Staff at Kansas University Hospital are waiting anxiously for a decision about who will replace the hospital’s leader, who resigned this week amid tension between the hospital and KU’s medical school.

The Kansas City, Kan., hospital’s 19-member board will meet Tuesday to consider a replacement for President and CEO Irene Cumming, who turned the hospital around financially in her 11-year tenure. The board has essentially two choices: promote a member of Cumming’s team, or start a broad search to bring in new blood.

“The board is still discussing that.

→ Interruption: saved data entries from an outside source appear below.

Lemma makeAcceptorSet_fold s f :
  local_replica s → length (replicaSet s) = length (replica_set (config s)) →
  (fresh_ids (paxosRegistry s) (replica_set (config s)) →
    makeAcceptorSet (s, f) = (Ret (), (foldl add_remote_acceptor s (replica_set (config s)), f))) ∧
  (¬ fresh_ids (paxosRegistry s) (replica_set (config s)) →
    ∃ s', makeAcceptorSet (s, f) = (Throw AssertFailure, (s', f))).
Proof.
  intros Hloc Hlen. unfold makeAcceptorSet, get_state. mred. simpl.
  match goal with |- context [for_each _ ?b _] =>
    destruct (acceptors_fold b (replica_set (config s)) s f) as [Hok Hfail]; [| |done|] end.
  - intros s0 f0 r H0 Hr. simpl in *. unfold mbind, M_bind, gets, update, modify. simpl.
    rewrite getId_local by done. unfold add_remote_acceptor. case_decide as Hd; [|done].
    destruct Hr as [Hr|Hr]; [done|]. unfold registerAcceptor. by rewrite Hr.
  - intros s0 f0 r x H0 Hr Hx. unfold mbind, M_bind, gets, update, modify. simpl.
    rewrite getId_local by done. rewrite decide_True by done. unfold registerAcceptor. rewrite Hx.
    by eexists.
  - split.
    + intros Hf. rewrite Hok by done. simpl.
      assert (Hl : ∀ l s0, replicaSet (foldl add_remote_acceptor s0 l) = replicaSet s0 ∧
        config (foldl add_remote_acceptor s0 l) = config s0).
      { induction l as [|r l IH]; intros s0; [done|]. simpl.
        destruct (IH (add_remote_acceptor s0 r)) as [-> ->]. unfold add_remote_acceptor. by case_decide. }
      destruct (Hl (replica_set (config s)) s) as [-> ->]. rewrite Hlen. unfold check.
      by rewrite bool_decide_true.
    + intros Hf. destruct (Hfail Hf) as [s' ->]. by eexists.
Qed.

There is a huge groundswell here at the hospital for an internal candidate to keep the momentum going,” KU Hospital spokesman Dennis McCulloch said Wednesday. “The argument for an internal candidate is that we have incredible momentum in terms of patient volume, in terms of patient satisfaction.”

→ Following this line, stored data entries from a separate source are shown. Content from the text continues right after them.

(** The [switch] of [parseKey]. *)
Definition parse_token (table : Table) (token : string) (st : ParseState) : outcome ParseState :=
  let '(mkParseState current parts f cols) := st in
  match current with
  | DB_ID =>
      with_id token (λ z, mkParseState TBL_ID parts
        (mkKeyFragments (Some z) (tableId f) (primaryIndex f) (colId f) (secondaryIndex f)) cols)
  | TBL_ID =>
      with_id token (λ z, mkParseState INDEX_ID parts
        (mkKeyFragments (dbId f) (Some z) (primaryIndex f) (colId f) (secondaryIndex f)) cols)
  | INDEX_ID =>
      with_id token (λ z,
        if z =? 0 then
          mkParseState PRIMARY_KEY_PARTS parts
            (set_primary (Some {| indexId := z; values := [] |}) f) cols
        else
          mkParseState SECONDARY_INDEX_KEY_PARTS parts
            (set_secondary (Some {| indexId := z; values := [] |}) f)
            (match find_index z table with Some i => length (column_ids i) | None => cols end))
  | PRIMARY_KEY_PARTS =>
      let f' := if parts then f else set_primary (add_value token (primaryIndex f)) f in
      Ret (mkParseState
        (if decide (value_count (primaryIndex f') = length (column_ids (primary_key_index table)))
         then COL_ID else PRIMARY_KEY_PARTS)
        (negb parts) f' cols)
  | COL_ID =>
      with_id token (λ z, mkParseState COL_ID parts
        (mkKeyFragments (dbId f) (tableId f) (primaryIndex f) (Some z) (secondaryIndex f)) cols)
  | SECONDARY_INDEX_KEY_PARTS =>
      let f' := if parts then f else set_secondary (add_value token (secondaryIndex f)) f in
      Ret (if decide (value_count (secondaryIndex f') = cols)
           then mkParseState PRIMARY_KEY_PARTS (negb parts)
                  (set_primary (Some {| indexId := 0; values := [] |}) f') cols
           else mkParseState SECONDARY_INDEX_KEY_PARTS (negb parts) f' cols)
  end.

But a competing argument, he said, is that the KU Hospital job could be considered a premiere post nationwide and that it’s worthwhile to broaden the search.

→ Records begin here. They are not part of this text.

Lemma good_rows_serialize rows :
  Forall (row_good table) rows →
  ∃ kvss, Forall2 (λ row kvs, serialize_values schema (zip ids row) = Ret kvs) rows kvss.
Proof.
  induction 1 as [|row rows Hrow _ [kvss IH]]; [by exists []|].
  destruct (serialize_values_good table Hok row Hrow) as (ks & _ & E).
  eexists. constructor; [exact E|exact IH].
Qed.

Lemma rows_good_ok rows : Forall (row_good table) rows → Forall (row_ok (fields_of table)) rows.
Proof. intros Hr. eapply Forall_impl; [exact Hr|]. intros row Hrow. apply Hrow. Qed.

(** C11: storing rows and reading them back gives the rows: a table is written
    as key-value pairs that are read as the same table, when the columns of the
    schema are in the order of their ids and no value of a key column is empty
    or starts with a slash. *)
Theorem deserialize_serialize rows :
  Forall (row_good table) rows →
  ∃ kvss, serialize schema (table_of (T := T) table rows) = Ret kvss ∧
    deserialize schema kvss = Ret (table_of (T := T) table rows) ∧
    at_rows (table_of (T := T) table rows) = rows.
Proof.
  intros Hrows. destruct (good_rows_serialize rows Hrows) as [kvss Hall]. exists kvss.
  split; [apply serialize_table; [by apply rows_good_ok|done]|]. split; [by apply deserialize_rows|].
  unfold table_of. rewrite <- fields_length. apply at_rows_make; [apply Hok|by apply rows_good_ok].
Qed.
End tables.

(** ** Witness *)

#[local] Existing Instance decimal_db_conv.

Definition person (id : Z) (name : string) (lock : Z) : list ColumnValue :=
  [IntValue id; StringValue name; IntValue lock].

Lemma sample_table_ok : table_ok sample_table.
Proof.
  split.
  - exact sample_keys_ok.
  - repeat constructor; lia.
  - apply (bool_decide_unpack _). vm_compute. exact I.
  - repeat constructor.
  - reflexivity.
  - apply (bool_decide_unpack _). vm_compute. exact I.
  - intros i ->%list_elem_of_singleton. reflexivity.
Qed.

Lemma person_good id name lock :
  in_i64 id = true → token_ok name → in_i64 lock = true → row_good sample_table (person id name lock).
Proof.
  intros Hid Hname Hlock. split.
  - repeat constructor.
  - by repeat constructor.
  - intros c v Hin _. simpl in Hin. rewrite !elem_of_cons, elem_of_nil in Hin.
    destruct Hin as [[= -> ->]|[[= -> ->]|[[= -> ->]|[]]]]; [apply IntValue_ok|exact Hname|apply IntValue_ok].
Qed.

Lemma deserialize_serialize_witness :
  ∃ kvss, serialize (makeTableSchema sample_table)
      (table_of (T := MemTable) sample_table [person 1 "ann" 0; person 2 "bob" 1]) = Ret kvss ∧
    deserialize (T := MemTable) (makeTableSchema sample_table) kvss =
      Ret (table_of sample_table [person 1 "ann" 0; person 2 "bob" 1]).
Proof.
  destruct (deserialize_serialize (T := MemTable) sample_table sample_table_ok
    [person 1 "ann" 0; person 2 "bob" 1]) as (kvss & Hs & Hd & _).
  - repeat constructor; apply person_good; done.
  - exists kvss. split; [exact Hs|exact Hd].
Defined.

Lemma deserialize_well_typed_witness :
  ∃ n arrays, deserialize (T := MemTable) (makeTableSchema sample_table) [[("0003/0007/0000/0000/1/0001", "ann")]]%string =
      Ret (at_make (fields_of sample_table) n arrays) ∧
    Forall2 (λ col a, Forall (λ v, has_type (column_type col) v = true) a) (columns sample_table) arrays.
Proof.
  destruct (deserialize (T := MemTable) (makeTableSchema sample_table) [[("0003/0007/0000/0000/1/0001", "ann")]]%string)
    as [t| |] eqn:E; [|vm_compute in E; discriminate..].
  destruct (deserialize_well_typed (T := MemTable) sample_table sample_table_ok _ t E) as (n & arrays & -> & Ha).
  exists n, arrays. split; [reflexivity|exact Ha].
Defined.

Cumming, who resigned Monday, is leaving KU to become president and CEO of the University HealthSystem Consortium, a group of 97 academic medical centers and their affiliated hospitals.

She has clashed in recent months with Barbara Atkinson, dean of the KU School of Medicine, about the relationship between the hospital and the medical school. Cumming has been critical of Atkinson’s plan to start a new affiliation with St. Luke’s Hospital in Kansas City, Mo., which Cumming says has the potential to harm KU Hospital.

KU Hospital cardiologist Charles Porter said he believes the top job should go to a member of Cumming’s staff.

“I think the best thing to do for the hospital is clearly to take a member of that executive team that’s been involved with her and put them in a position where they can continue to lead the hospital in a way that would eliminate questions about a personality conflict,” Porter said. “If you had a situation where the organization was failing and things were in disarray, you would logically seek someone from the outside to be able to correct what’s wrong.”

Porter said he feared that if the board formed a search committee to bring in an external candidate, it could leave the hospital vulnerable in coming months.

“If a committee is formed for a national search, the senior leadership that have been so successful in bringing KU Hospital to this point will depart because their roles are uncertain and the future of the hospital is uncertain,” he said.

George Farha, chairman of the hospital’s board, has said that Cumming’s successor will be named “well in advance” of her departure at the end of June.

Meanwhile, Cumming will continue negotiating the details of what the hospital and medical school’s relationship will look like in coming years, including to what extent St. Luke’s is involved.